How giving back to the community changed Celine Funk’s life

When varsity swimmer Celine Funk first arrived at Brock University, she found life away from her tiny hometown near Kitchener a bit intimidating.

But diving into everything the University had to offer quickly ignited her courage. Four years later, as she prepares to graduate with a Medical Sciences degree on Friday, she will leave Brock having made a significant impact on the community.

Funk won a number of community service awards this season for her work with young adults who have disabilities, peer mentoring of at-risk high school students and volunteering with Special Olympics and the Alzheimer’s Society of Niagara.

“I am very excited to be graduating,” said Funk, who will be one of nearly 3,000 students celebrated Friday, June 19 during Brock’s first-ever Virtual Spring Convocation. “While being a student-athlete has been a huge part of my undergraduate experience, academics has always been a priority for me.

“Throughout these past four years, I know that I have worked incredibly hard to get to this point, and receiving my diploma will validate all the hard work I have put in.”

Funk, who grew up in the small community of New Hamburg, is the second member of her family to graduate from Brock, and swim for the Badgers.

Her older sister Elise graduated last year with a French degree and has since moved to Wales to attend teacher’s college.

“I didn’t choose to go to Brock because of my sister, but it definitely made my own experience better,” said Funk. “I was able to share her last competitive meet with her, which will always be one of my favourite memories from Brock.”

She has earned Academic All-Canadian honours every year at Brock and boasts a near-perfect attendance record at swim practice.

It was an easy choice for Badgers head coach Peter Bradstreet and members of the swim team to name her captain this season.

“Not because of her vocal skills, but since she always took initiative and led by example,” said Bradstreet. “Her volunteer roles follow that pattern as well.
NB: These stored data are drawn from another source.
Lemma store_server_correct_witness :
  let r := ctdb_ltdb_store_server example_lc example_db [9] example_header [7] in
  view_dmaster example_vm r.2 [9] = 1 ∧ view_data r.2 [9] = [7].
Proof.
  assert (ctdb_ltdb_store_server example_lc example_db [9] example_header [7]
    = (0, mk_header 4 1 0 (2 ^ 16),
       (ctdb_ltdb_store_server example_lc example_db [9] example_header [7]).2)) as E by (vm_compute; reflexivity).
  destruct (store_server_correct example_lc example_vm example_db [9] example_header [7]
    (mk_header 4 1 0 (2 ^ 16))
    (ctdb_ltdb_store_server example_lc example_db [9] example_header [7]).2
    eq_refl example_header_ok E) as (Hd & Hv & _).
  split; [by apply Hd|done].
Defined.

Lemma store_server_header_witness :
  let r := ctdb_ltdb_store_server example_lc example_db [9] example_header [7] in
  view_rsn r.2 [9] = 4.
Proof.
  assert (ctdb_ltdb_store_server example_lc example_db [9] example_header [7]
    = (0, mk_header 4 1 0 (2 ^ 16),
       (ctdb_ltdb_store_server example_lc example_db [9] example_header [7]).2)) as E by (vm_compute; reflexivity).
  apply (store_server_header example_lc example_vm example_db [9] example_header [7]
    (mk_header 4 1 0 (2 ^ 16))
    (ctdb_ltdb_store_server example_lc example_db [9] example_header [7]).2
    eq_refl example_header_ok E). done.
Defined.

Lemma fetch_correct_witness :
  let r := ctdb_ltdb_fetch example_lc example_db [9] zero_header in
  r.1.1.1 = 0 ∧ r.1.2 = [] ∧ db_ok r.2.
Proof.
  assert (ctdb_ltdb_fetch example_lc example_db [9] zero_header
    = ((ctdb_ltdb_fetch example_lc example_db [9] zero_header).1.1.1,
       (ctdb_ltdb_fetch example_lc example_db [9] zero_header).1.1.2,
       (ctdb_ltdb_fetch example_lc example_db [9] zero_header).1.2,
       (ctdb_ltdb_fetch example_lc example_db [9] zero_header).2)) as E by (vm_compute; reflexivity).
  destruct (fetch_correct example_lc example_vm example_db [9] zero_header
    (ctdb_ltdb_fetch example_lc example_db [9] zero_header).1.1.1
    (ctdb_ltdb_fetch example_lc example_db [9] zero_header).1.1.2
    (ctdb_ltdb_fetch example_lc example_db [9] zero_header).1.2
    (ctdb_ltdb_fetch example_lc example_db [9] zero_header).2
    eq_refl example_vm_ok example_db_ok
    E) as (Hr & _ & Hd & _ & _ & _ & Hok).
  split_and!; done.
Defined.

Lemma store_server_delete_queue_witness :
  let r := ctdb_ltdb_store_server example_lc example_db [9] (mk_header 3 1 0 (2 ^ 16)) [] in
  ∃ kd, db_delete_queue r.2 !! ctdb_hash [9] = Some kd ∧ dd_key kd = [9].
Proof.
  assert (ctdb_ltdb_store_server example_lc example_db [9] (mk_header 3 1 0 (2 ^ 16)) []
    = (0, mk_header 4 1 0 (2 ^ 16),
       (ctdb_ltdb_store_server example_lc example_db [9] (mk_header 3 1 0 (2 ^ 16)) []).2)) as E by (vm_compute; reflexivity).
  destruct (store_server_delete_queue example_lc example_vm example_db [9]
    (mk_header 3 1 0 (2 ^ 16)) [] (mk_header 4 1 0 (2 ^ 16))
    (ctdb_ltdb_store_server example_lc example_db [9] (mk_header 3 1 0 (2 ^ 16)) []).2
    eq_refl eq_refl example_queue_ok E
    ltac:(by vm_compute)) as (_ & Hq & _).
  destruct (Hq eq_refl eq_refl eq_refl eq_refl) as (kd & Hkd & _).
  exists kd. split; [done|]. vm_compute in Hkd. by injection Hkd as <-.
Defined.

Lemma store_server_seqnum_witness :
  let r := ctdb_ltdb_store_server example_lc example_db [9] example_header [7] in
  tdb_get_seqnum (db_ltdb r.2) ≠ tdb_get_seqnum (db_ltdb example_db).
Proof.
  assert (ctdb_ltdb_store_server example_lc example_db [9] example_header [7]
    = (0, mk_header 4 1 0 (2 ^ 16),
       (ctdb_ltdb_store_server example_lc example_db [9] example_header [7]).2)) as E by (vm_compute; reflexivity).
  destruct (store_server_seqnum example_lc example_vm example_db [9] example_header [7]
    (mk_header 4 1 0 (2 ^ 16))
    (ctdb_ltdb_store_server example_lc example_db [9] example_header [7]).2
    eq_refl ltac:(done) eq_refl eq_refl E) as [Hs _].
  intros r He. apply Hs in He as [He _]. vm_compute in He. discriminate He.
Defined.

Lemma lmaster_in_map_witness : ctdb_lmaster example_vm [9] ∈ [0; 1; 2].
Proof. apply (lmaster_in_map example_vm [9] example_vm_ok). Defined.

Lemma trackingdb_add_traverse_witness :
  10 ∈ ctdb_trackingdb_traverse (ctdb_trackingdb_add_pnn [5] 10).
Proof. apply (trackingdb_add_traverse [5] 10 10); [lia|by left]. Defined.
She focused on helping those less fortunate by finding a way to do something positive, and then got it done. She never publicized her volunteer efforts.”

Funk managed to find time to give back to the community while maintaining a high academic standing and swimming 20 hours per week at the Eleanor Misener Aquatic Centre.

Celine Funk received numerous awards for her community service during her time at Brock.

Before COVID-19, she conducted friendly visitor home visits with dementia patients while volunteering with the Alzheimer Society of Niagara and volunteered as a mentor with Brock’s IMPACT program, in which varsity athletes are partnered with at-risk youth in Niagara as identified through the Niagara Regional Police or local school boards.

She helped with Brock’s Supporting Neurodiversity through Adaptive Programming (S.N.A.P) by leading programs for special needs children and young adults, and mentored youths.

She also combined her love of swimming with volunteering as a coach for a local Special Olympics swim group and routinely took part in annual charity events in Niagara, such as the Relay for Life and CIBC Run for the Cure.

“Being part of the team helped to give me the courage to branch out and try different experiences,” she said. “As the years have gone on, I have become increasingly more open to new opportunities and I am very grateful that being a part of varsity athletics has given me the courage to do so.”

In February, Funk was awarded the Ontario University Athletics Community Service Award and, two weeks later, she received national recognition with the U SPORTS Community Service Award.

During the Badgers virtual athletic banquet in March, she was bestowed the David S. Howes Spirit of Brock Award, presented annually to a student who best embodies the spirit of Maj.-Gen. Sir Isaac Brock: leadership, courage, innovation, inspiration and community service.

Next for Funk working on a master’s degree in Epidemiology and Biostatistics at Western University.

“I see her being a future leader in her field,” said Bradstreet. “She will be the quiet person who works away anonymously until, all of a sudden, they make a major breakthrough.”